A call to protect the Finger Lakes from harmful algal blooms was the message from Lisa Cleckner, director of HWS’ Finger Lakes Institute, on a recent edition of “The Capitol Pressroom” on public broadcasting station WCNY. Cleckner was interviewed on Wednesday, Aug. 22 by the program’s host Susan Arbetter.
Cleckner spoke about the presence of cyanobacteria in the Finger Lakes. Also known as blue-green algae, it is “a common part of the phytoplankton community that is resident in any lake,” she says.
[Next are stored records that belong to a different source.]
Lemma take_case_ext L w c o k r L' w' :
  world_ok L w → world_ok L' w' → take_case L w c o k r L' w' →
  take_case (linked w) w c o k r (linked w') w'.
Proof.
  intros Hw Hw' Hc.
  assert (E : ∀ c s, lv L w c s = lv (linked w) w c s) by (intros; by apply waiting_ok).
  assert (E' : ∀ c s, lv L' w' c s = lv (linked w') w' c s) by (intros; by apply waiting_ok).
  destruct Hc as [L' w' v q ? ? ? Hlv|L' w' p e rest ? Hp ? ? ? Hlv|L' w' ? Hn ? ? Hlv|L' w' p ? Hn ? [? ? Hlv]].
  - eapply take_buffered; try done. intros. by rewrite <- E, <- E'.
  - rewrite E in Hp. eapply take_from_waiter; try done. intros c' s'. by rewrite <- E', <- E.
  - rewrite E in Hn. apply take_closed; try done. intros. by rewrite <- E, <- E'.
  - rewrite E in Hn. apply take_parked; try done. split; try done. intros. by rewrite <- !E, <- E'.
Qed.

(** *** Every call *)

(** The entry whose owner reads it in this step. *)
Definition consumed (k : call) (p : positive) : Prop :=
  match k with
  | CTakeResume _ q | CPutResume _ q | CTakeSyncResume q | CPutSyncResume q => q = p
  | _ => False
  end.

Lemma step_inv L w k :
  inv L w → enabled w k → ∃ r w' L', exec k w = ok (r, w') ∧ inv L' w' ∧ grows (consumed k) w w'.
Proof.
  intros Hi He. destruct k; simpl in He.
  - destruct (make_ok L w n Hi He) as (w' & Hr & Hw' & ?). eexists _, w', L.
    split; [|done]. unfold exec. by erewrite prog_bind_ok by exact Hr.
  - destruct (spawn_ok L w i home pool Hi He) as (w' & Hr & Hw'). eexists _, w', L.
    split; [|done]. unfold exec. by erewrite prog_bind_ok by exact Hr.
  - destruct He as [[ch Hc] (f & Hf & Hp)].
    destruct (goc_put_ok L w c ch i f worker v (iv_world _ _ Hi) Hc Hf Hp) as (r & w' & L' & Hr & Hw' & Hcase).
    eexists _, w', L'. split; [unfold exec; by erewrite prog_bind_ok by exact Hr|]. by eapply put_inv.
  - destruct He as [[ch Hc] (f & Hf & Hp)].
    destruct (goc_take_ok L w c ch i f worker (iv_world _ _ Hi) Hc Hf Hp) as (r & w' & L' & Hr & Hw' & Hcase).
    eexists _, w', L'. split; [unfold exec; by erewrite prog_bind_ok by exact Hr|]. by eapply take_inv.
  - destruct He as [ch Hc].
    destruct (goc_put_sync_ok L w c ch OnThread v (iv_world _ _ Hi) Hc) as (r & w' & L' & Hr & Hw' & Hcase); [done|].
    eexists _, w', L'. split; [unfold exec; by erewrite prog_bind_ok by exact Hr|]. by eapply put_inv.
  - destruct He as [ch Hc].
    destruct (goc_take_sync_ok L w c ch OnThread (iv_world _ _ Hi) Hc) as (r & w' & L' & Hr & Hw' & Hcase); [done|].
    eexists _, w', L'. split; [unfold exec; by erewrite prog_bind_ok by exact Hr|]. by eapply take_inv.
  - by apply (try_inv L).
  - by apply (close_call_inv L).
  - by apply (dispatch_inv L).
  - by apply (set_on_close_inv L).
  - destruct He as [(t & Hin) (e & Hp & Hf & Hwk & Hk & <-)].
    destruct (eo_fiber _ _ (wo_ent _ _ (iv_world _ _ Hi) p e Hp) Hk) as [f Hfb].
    destruct (resume_inv L w (coro e) p t e f) as (w' & ? & _ & ? & ?); eauto 10.
  - destruct He as [(t & Hin) (e & Hp & Hf & Hwk & Hk & <-)].
    destruct (eo_fiber _ _ (wo_ent _ _ (iv_world _ _ Hi) p e Hp) Hk) as [f Hfb].
    destruct (resume_inv L w (coro e) p t e f) as (w' & _ & ? & ? & ?); eauto 10.
  - destruct He as (e & Hp & Hf & Hwk & Hk & Hs).
    destruct (sync_resume_inv L w p e) as (w' & ? & _ & ? & ?); eauto 10.
  - destruct He as (e & Hp & Hf & Hwk & Hk & Hs).
    destruct (sync_resume_inv L w p e) as (w' & _ & ? & ? & ?); eauto 10.
Qed.

Lemma init_inv : inv (λ _ _, []) init.
Proof.
  split; [split|..]; simpl; try (by intros; simplify_map_eq);
    try (by intros * ?%not_elem_of_nil); try (by intros * [? ?%lookup_empty_Some]);
    try (by intros *; rewrite lookup_empty); try constructor.
Qed.

Lemma world_ok_linked L w : world_ok L w → world_ok (linked w) w.
Proof. intros Hw. eapply world_ok_ext; [|exact Hw]. intros. by apply linked_ok. Qed.

Lemma inv_linked L w : inv L w → inv (linked w) w.
Proof.
  intros [Hw Hi Hg Hs Hq]. assert (E : ∀ c s, lv L w c s = lv (linked w) w c s) by (intros; by apply waiting_ok).
  split; [by eapply world_ok_linked| | | |done].
  - intros Hst c. rewrite <- !E. by apply Hi.
  - done.
  - intros c p e. rewrite <- E. apply Hs.
Qed.

End steps.

Lemma reachable_inv w : reachable w → inv true (linked w) w.
Proof.
  induction 1 as [|w k r w' _ IH He Hr]; [eapply inv_linked, init_inv|].
  destruct (step_inv _ _ w k IH He) as (r' & w'' & L' & Hr' & Hi' & _).
  assert (w'' = w') as -> by congruence. by eapply inv_linked.
Qed.

(** ** Running sequences of calls *)

Definition bool_guard (b : bool) : option () := if b then Some tt else None.

Definition enabledb (w : world) (k : call) : bool :=
  match k with
  | CMake n => (0 <=? n) && (n <? 2 ^ 60)
  | CSpawn i _ _ => bool_decide (fibers w !! i = None)
  | CDispatch => true
  | CPut i _ c _ | CTake i _ c =>
      bool_decide (has_chan w c) && match fibers w !! i with Some f => parked f =? 0 | None => false end
  | CPutSync c _ | CTakeSync c | CTakeTry c | CSetOnClose c _ => bool_decide (has_chan w c)
  | CClose cx c => loop_running w && match c with Some c => bool_decide (has_chan w c) | None => true end
  | CTakeResume i p | CPutResume i p =>
      existsb (λ x, bool_decide (x.1 = i)) (runq w) &&
      match ents w !! p with
      | Some e => bool_decide (fired e = None) && woken e && bool_decide (kind e = GOC_FIBER ∧ coro e = i)
      | None => false
      end
  | CTakeSyncResume p | CPutSyncResume p =>
      match ents w !! p with
      | Some e => bool_decide (fired e = None) && woken e &&
                  bool_decide (kind e = GOC_SYNC ∧ syncs w !! sync_sem_ptr e = Some true)
      | None => false
      end
  end.

Lemma enabledb_ok w k : enabledb w k = true → enabled w k.
Proof.
  destruct k; simpl; rewrite ?andb_true_iff, ?bool_decide_eq_true; try done; try lia.
  - destruct (fibers w !! i) as [f|] eqn:Hf; [|by intros [_ ?]]. intros [? ?%Z.eqb_eq]. split; [done|].
    by exists f.
  - destruct (fibers w !! i) as [f|] eqn:Hf; [|by intros [_ ?]]. intros [? ?%Z.eqb_eq]. split; [done|].
    by exists f.
  - intros [? Hc]. split; [done|]. destruct c; [by apply bool_decide_eq_true in Hc|done].
  - intros [Hi Hp]. split.
    + apply existsb_exists in Hi as ([j t] & Hin & Hj%bool_decide_eq_true). simpl in Hj. subst j.
      exists t. by apply list_elem_of_In.
    + destruct (ents w !! p) as [e|] eqn:He; [|done]. exists e. split; [done|].
      rewrite !andb_true_iff, !bool_decide_eq_true in Hp. tauto.
  - intros [Hi Hp]. split.
    + apply existsb_exists in Hi as ([j t] & Hin & Hj%bool_decide_eq_true). simpl in Hj. subst j.
      exists t. by apply list_elem_of_In.
    + destruct (ents w !! p) as [e|] eqn:He; [|done]. exists e. split; [done|].
      rewrite !andb_true_iff, !bool_decide_eq_true in Hp. tauto.
  - destruct (ents w !! p) as [e|] eqn:He; [|done].
    rewrite !andb_true_iff, !bool_decide_eq_true. intros. exists e. tauto.
  - destruct (ents w !! p) as [e|] eqn:He; [|done].
    rewrite !andb_true_iff, !bool_decide_eq_true. intros. exists e. tauto.
Qed.

(** Runs the calls in order; [None] if one is not enabled or does not return. *)
Fixpoint run (ks : list call) (w : world) : option (list reply * world) :=
  match ks with
  | [] => Some ([], w)
  | k :: ks => if enabledb w k then
                 match exec k w with
                 | ok (r, w') => '(rs, w'') ← run ks w'; Some (r :: rs, w'')
                 | _ => None
                 end
               else None
  end.

Lemma run_reachable ks : ∀ w rs w', reachable w → run ks w = Some (rs, w') → reachable w'.
Proof.
  induction ks as [|k ks IH]; intros w rs w' Hw; simpl; [intros [= <- <-]; done|].
  destruct (enabledb w k) eqn:He; [|done]. destruct (exec k w) as [[r w1]|?| |] eqn:Hx; try done.
  destruct (run ks w1) as [[rs' w2]|] eqn:Hr; [|done]. simpl. intros [= <- <-].
  eapply IH; [|done]. eapply reach_step; [done|by apply enabledb_ok|done].
Qed.

(** The world after [ks]; [init] if they cannot run. *)
Definition after (ks : list call) : world := from_option snd init (run ks init).

Lemma after_reachable ks : reachable (after ks).
Proof.
  unfold after. destruct (run ks init) as [[rs w]|] eqn:E; simpl; [|apply reach_init].
  eapply run_reachable; [apply reach_init|done].
Qed.

(** Steps during which the owner of [p] does not run. *)
Inductive later (p : positive) : world → world → Prop :=
| later_refl w : later p w w
| later_step w1 k r w2 w3 :
    enabled w1 k → exec k w1 = ok (r, w2) → ¬ consumed k p → later p w2 w3 → later p w1 w3.

Lemma later_keeps p w w' e :
  reachable w → later p w w' → ents w !! p = Some e → woken e = true →
  reachable w' ∧ ∃ n, ents w' !! p = Some (set_next n e).
Proof.
  intros Hr Hl. revert e Hr. induction Hl as [w|w1 k r w2 w3 He Hx Hc _ IH]; intros e Hr Hp Hwk.
  - split; [done|]. exists (next e). by rewrite set_next_id.
  - destruct (step_inv _ _ w1 k (reachable_inv _ Hr) He) as (r' & w'' & L' & Hr' & _ & Hg).
    assert (w'' = w2) as -> by congruence.
    destruct (gr_woken _ _ _ Hg p e Hp Hwk) as [?|(n & Hn)]; [done|].
    destruct (IH (set_next n e)) as [? (n' & Hn')]; [by eapply reach_step|done|done|].
    split; [done|]. by exists n'.
Qed.

(** ** Properties *)



(** C13: A put, from a fiber or a thread, on every branch: [GOC_CLOSED] on a closed
    channel; else the value goes to the oldest waiting taker, who alone is woken,
    exactly once, with that value; else to the end of the buffer if there is room;
    else the caller parks as the last putter. *)
Theorem put_behaviour w c ch v :
  reachable w → chans w !! c = Some ch →
  (∀ i f worker, fibers w !! i = Some f → parked f = 0 →
     ∃ r w', goc_put (InFiber i worker) c v w = ok (r, w') ∧
       put_case (linked w) w c (obs ch) GOC_FIBER v r (linked w') w') ∧
  (∃ r w', goc_put_sync OnThread c v w = ok (r, w') ∧
     put_case (linked w) w c (obs ch) GOC_SYNC v r (linked w') w').
Proof.
  intros Hr Hc. pose proof (iv_world _ _ _ (reachable_inv _ Hr)) as Hw. split.
  - intros i f worker Hf Hp. destruct (goc_put_ok _ w c ch i f worker v Hw Hc Hf Hp)
      as (r & w' & L' & Hx & Hw' & Hcase). exists r, w'. split; [done|]. by eapply put_case_ext.
  - destruct (goc_put_sync_ok _ w c ch OnThread v Hw Hc) as (r & w' & L' & Hx & Hw' & Hcase); [done|].
    exists r, w'. split; [done|]. by eapply put_case_ext.
Qed.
The problem occurs when the cyanobacteria grow to harmful concentrations and accumulate near the shore—called a Harmful Algal Bloom, or HAB.
“Some of the cyanobacteria can produce toxins,” said Cleckner. “This makes these areas unsuitable for recreational activities such as swimming or boating, and can impact drinking water supplies.” The consequences of drinking the water can be severe, impacting the liver or nervous system, or causing skin inflammation.
Excess phosphorus and nitrogen in the water are a primary cause of HABs. Run-off from farms or lakefront homes may contain these elements, which are found in fertilizer applications or improperly maintained septic systems. Increased waterfront development, meanwhile, can eliminate the riparian buffer zones that act like a sponge to soak up the run-off before it reaches the lake. A recent example of this, says Cleckner, was a HAB found by staff of the Finger Lakes Institute in Seneca Lake near Lodi Point.
One key to maintaining river health and avoiding HABs is to work toward a balance between environmentalists and those who favor economic development along the lakeshores. “We should be doing everything we can to protect the quality of our lakes,” she says.